RESTABLECIMIENTO DE LA EXTRADICION

RESTABLECIMIENTO DE LA EXTRADICION

Tras laborioso trámite y mucho forcejeo, la extradición pasó la prueba de fuego en la comisión primera de la Cámara de Representantes. Muerta y sepultada por la Carta Política del 91, las circunstancias internas y externas han obligado a revivirla. Según lo ha observado el presidente Ernesto Samper, el país no puede continuar expuesto a aparecer como santuario de delincuentes internacionales. Mucho menos como codicioso proveedor de narcóticos, en perjuicio de la humanidad.

12 de junio 1997 , 12:00 a. m.

La tesis de la legalización de los estupefacientes sirvió para anestesiar la conciencia pública y sofocar cualquier complejo de culpa. Si el problema radicaba en la prohibición, abiertas y legitimadas quedaban las vías para violarla. Allá quienes se empeñaran en mantenerla y, por su causa, extremaran la rentabilidad del ilícito negocio.

En último término, la represión del narcotráfico no impediría que sus rendimientos circularan por el ancho mundo, recalaran en cualquier parte y, en la práctica, fueran legalizados. Por años prevaleció este raro criterio. Hasta el nuevo régimen cambiario de Colombia dio trazas de adoptarlo. La magnitud de las consecuencias, tanto como del incentivo a la contumacia en el delito, forzó a tomar providencias sobre el lavado de dólares y a establecer la extinción del dominio de los bienes así obtenidos.

En realidad, sorprenden los diarios hallazgos policiales de instalaciones y despachos de estupefacientes. De bienes conseguidos con su elaboración y comercio. Tras los muchos éxitos en desbaratar sus redes y aprehender a sus cabecillas, se creerían arrancadas sus raíces. No obstante, el cáncer era, por lo después visto, más grande de lo que aquí se suponía, más extensas sus ramificaciones y mayor su capacidad de reproducirse.
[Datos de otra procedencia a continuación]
Definition builder_term_count (b : SuggestIndexBuilder) : nat := size (bd_counts b).

(** The terms at least [min_doc_frequency] documents have, the [max_terms]
    most frequent of them when there are more (0: no bound). *)
Definition frequent_terms (b : SuggestIndexBuilder) (min_doc_frequency max_terms : Z)
  : list (string * Z) :=
  let filtered := filter (fun tc => min_doc_frequency <= tc.2) (hm_iter (bd_counts b)) in
  if (0 <? max_terms) && (max_terms <? Z.of_nat (length filtered))
  then take (Z.to_nat max_terms) (sort_by (cmp_desc (cmp_on snd Z.compare)) filtered)
  else filtered.

(** [c as f32 / max_freq]. *)
Definition score_terms (filtered : list (string * Z)) : list (string * f32) :=
  let max_freq := f32_of_Z (Z.max (default 1 (max_of filtered.*2)) 1) in
  (fun tc => (tc.1, f32_div (f32_of_Z tc.2) max_freq)) <$> filtered.

Definition snapshot (b : SuggestIndexBuilder) (min_doc_frequency max_terms : Z) : SuggestIndex :=
  si_new (score_terms (frequent_terms b min_doc_frequency max_terms)).

(** [build] consumes the builder and does the same. *)
Definition builder_build (b : SuggestIndexBuilder) (min_doc_frequency max_terms : Z)
  : SuggestIndex :=
  si_new (score_terms (frequent_terms b min_doc_frequency max_terms)).

(** [*c += 1], or a first insertion. *)
Definition count_term (counts : gmap string Z) (t : string) : gmap string Z :=
  if bool_decide (t = "") then counts
  else match counts !! t with
       | Some c => <[t := wrap 32 (c + 1)]> counts
       | None => <[t := 1]> counts
       end.

Definition add_field (b : SuggestIndexBuilder) (doc : Document) (counts : gmap string Z)
    (field : string) : gmap string Z :=
  let text := extract_field doc field in
  if bool_decide (text = "") then counts
  else
    let terms := dedup (sort_unstable_by str_cmp (analyze_to_terms (bd_analyzer b) text)) in
    foldl count_term counts terms.

Definition add_document (doc : Document) (fields : list string) (b : SuggestIndexBuilder)
  : SuggestIndexBuilder :=
  {| bd_counts := foldl (add_field b doc) (bd_counts b) fields; bd_analyzer := bd_analyzer b |}.

(** ** engine.rs *)
Record SuggestShardEngine := mkSuggestShardEngine {
  sge_config : SuggestShardConfig;
  sge_builder : SuggestIndexBuilder;
  sge_index : SuggestIndex;
}.

Definition sge_new (config : SuggestShardConfig) : SuggestShardEngine :=
  {| sge_config := config; sge_builder := builder_new; sge_index := SuggestIndex_default |}.

Definition set_builder (b : SuggestIndexBuilder) (e : SuggestShardEngine) : SuggestShardEngine :=
  {| sge_config := sge_config e; sge_builder := b; sge_index := sge_index e |}.

Definition sge_index_doc (doc : Document) (e : SuggestShardEngine) : SuggestShardEngine :=
  set_builder (add_document doc (su_fields (sge_config e)) (sge_builder e)) e.

Definition sge_bulk (docs : list Document) (e : SuggestShardEngine) : SuggestShardEngine :=
  set_builder
    (foldl (fun b doc => add_document doc (su_fields (sge_config e)) b) (sge_builder e) docs) e.

Definition sge_flush (e : SuggestShardEngine) : SuggestShardEngine * nat :=
  let new_index := snapshot (sge_builder e) (su_min_doc_frequency (sge_config e))
                     (su_max_terms_per_shard (sge_config e)) in
  ({| sge_config := sge_config e; sge_builder := sge_builder e; sge_index := new_index |},
   si_len new_index).

Definition sge_suggest (e : SuggestShardEngine) (prefix _field : string) (limit : nat)
  : list SuggestTerm := si_query (sge_index e) prefix limit.

Definition sge_term_count (e : SuggestShardEngine) : nat := si_len (sge_index e).
Definition sge_pending_terms (e : SuggestShardEngine) : nat := builder_term_count (sge_builder e).

(** ** grpc_server.rs *)
Definition unimplemented {A} (rpc : string) : Rpc SuggestShardEngine A :=
  async_lift (Fail (mkStatus CUnimplemented ("suggest shard does not implement " +:+ rpc)%string)).

Definition suggest_grpc_suggest (req : SuggestRequest) : Rpc SuggestShardEngine (list SuggestEntry) :=
  e ← reads id;
  mret ((fun t => {| sge_term := stm_term t; sge_score := stm_score t |}) <$>
          sge_suggest e (sgr_prefix req) (sgr_field req) (Z.to_nat (sgr_limit req))).

Definition suggest_grpc_index (document : option DocumentProto) : Rpc SuggestShardEngine bool :=
  proto_doc ← async_lift (ok_or (mkStatus CInvalidArgument "missing document") document);
  _ ← call (fun e => (sge_index_doc (proto_to_doc proto_doc) e, tt));
  mret true.

Definition suggest_grpc_bulk_index (documents : list DocumentProto) : Rpc SuggestShardEngine Z :=
  let docs := proto_to_doc <$> documents in
  let count := wrap 32 (Z.of_nat (length docs)) in
  _ ← call (fun e => (sge_bulk docs e, tt));
  mret count.

Definition suggest_grpc_flush : Rpc SuggestShardEngine Z :=
  _ ← call sge_flush;
  mret 0.

Definition suggest_grpc_stats : Rpc SuggestShardEngine StatsResponse :=
  e ← reads id;
  mret {| sr_doc_count := Z.of_nat (sge_term_count e); sr_segment_count := 0;
          sr_index_size_bytes := 0; sr_shard_id := su_shard_id (sge_config e) |}.

Definition SuggestGrpcServer {W} (l : Lens W SuggestShardEngine) : ShardService W := {|
  sv_search := fun _ => at_ l (unimplemented "Search");
  sv_get_docs := fun _ => at_ l (unimplemented "GetDocs");
  sv_index := fun doc => at_ l (suggest_grpc_index doc);
  sv_bulk_index := fun docs => at_ l (suggest_grpc_bulk_index docs);
  sv_delete := fun _ => at_ l (unimplemented "Delete");
  sv_stats := at_ l suggest_grpc_stats;
  sv_health := at_ l (mret (true, "ok"));
  sv_flush := at_ l suggest_grpc_flush;
  sv_reindex := at_ l (unimplemented "Reindex");
  sv_replicate := fun _ => at_ l (unimplemented "Replicate");
  sv_replicate_catch_up := fun _ => at_ l (unimplemented "ReplicateCatchUp");
  sv_full_sync := at_ l (unimplemented "FullSync");
  sv_suggest := fun r => at_ l (suggest_grpc_suggest r);
|}.
End Builder.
Siempre se consideraron exagerados los cálculos extranjeros sobre su dimensión nacional. Acaso parcialmente lo fueran, pero los descubrimientos ulteriores comprueban su enorme tamaño, profusión y peligrosidad. Los éxitos y heroísmos pasados no excusaban de cumplir la labor que luego se ha llevado a cabo con resultados tangibles.

* * * * * Con frecuencia se pasa por alto que la complejidad del problema estriba en su índole transnacional. En el hecho de distribuir y vender los estupefacientes en países distintos de aquellos donde se produce la materia prima o el artículo terminado. Por esa misma naturaleza, existen convenciones internacionales para combatirlo.

En principio, a cualquiera se le ocurre que cada país juzgue y sancione a sus nacionales por razón de sus delitos. Pero ocurre y ahí está el quid de la cuestión que dichos nacionales delinquen en otro país y que este país no se resigna a ampararlos con una especie de impunidad en su suelo.

Entonces reclama el derecho de someterlos a su propia justicia, estrictamente por actos allí vedados y punibles. Con tanto mayor apremio cuanto más recele de la voluntad o de la capacidad del lugar de origen para aplicar las penas consiguientes a esta clase de incursiones delictivas. Ahí nace la figura de la extradición.

Consistente, según el diccionario, en la entrega del reo refugiado en un país, hecha por el gobierno de éste a las autoridades de otro país que lo reclaman para juzgarlo y, en su caso, castigarlo . La que ha aplicado recientemente Venezuela a un súbdito colombiano y la que Estados Unidos y Colombia se disputaron años atrás sobre otro, refugiado en España. La que se discute actualmente en nuestra Cámara de Representantes.

Ha tocado en suerte al presidente Samper y a su Gobierno patrocinar el restablecimiento de esa figura jurídica, como cosa de honor nacional. Sobre el nombre de la patria no debe haber lugar a que gravite la sospecha de proteger en una u otra forma a quienes delinquen en el extranjero. Ni existir el riesgo de resultar aislada, por este motivo, del concierto de las naciones. No se trata de la certificación o la descertificación unilateral de Estados Unidos, sino de la comunidad internacional. Como quien dice, de la humanidad.

Aprobada por el Senado en un texto susceptible de revisarse en la segunda vuelta de la respectiva enmienda constitucional, los esfuerzos gubernamentales no fueron vanos para persuadir a la mayoría de la comisión primera de la Cámara de Representantes. Resta, con buen presagio, el debate definitivo en la plenaria. Lo que fuera tabú un día impensable en la Constituyente del 91 va siendo asimilado por la opinión y por el Congreso, con los ojos abiertos. Quiera Dios alumbrar a sus miembros. El país ansía dejar atrás la trayectoria tempestuosa del narcotráfico, de sus complicidades y contaminaciones.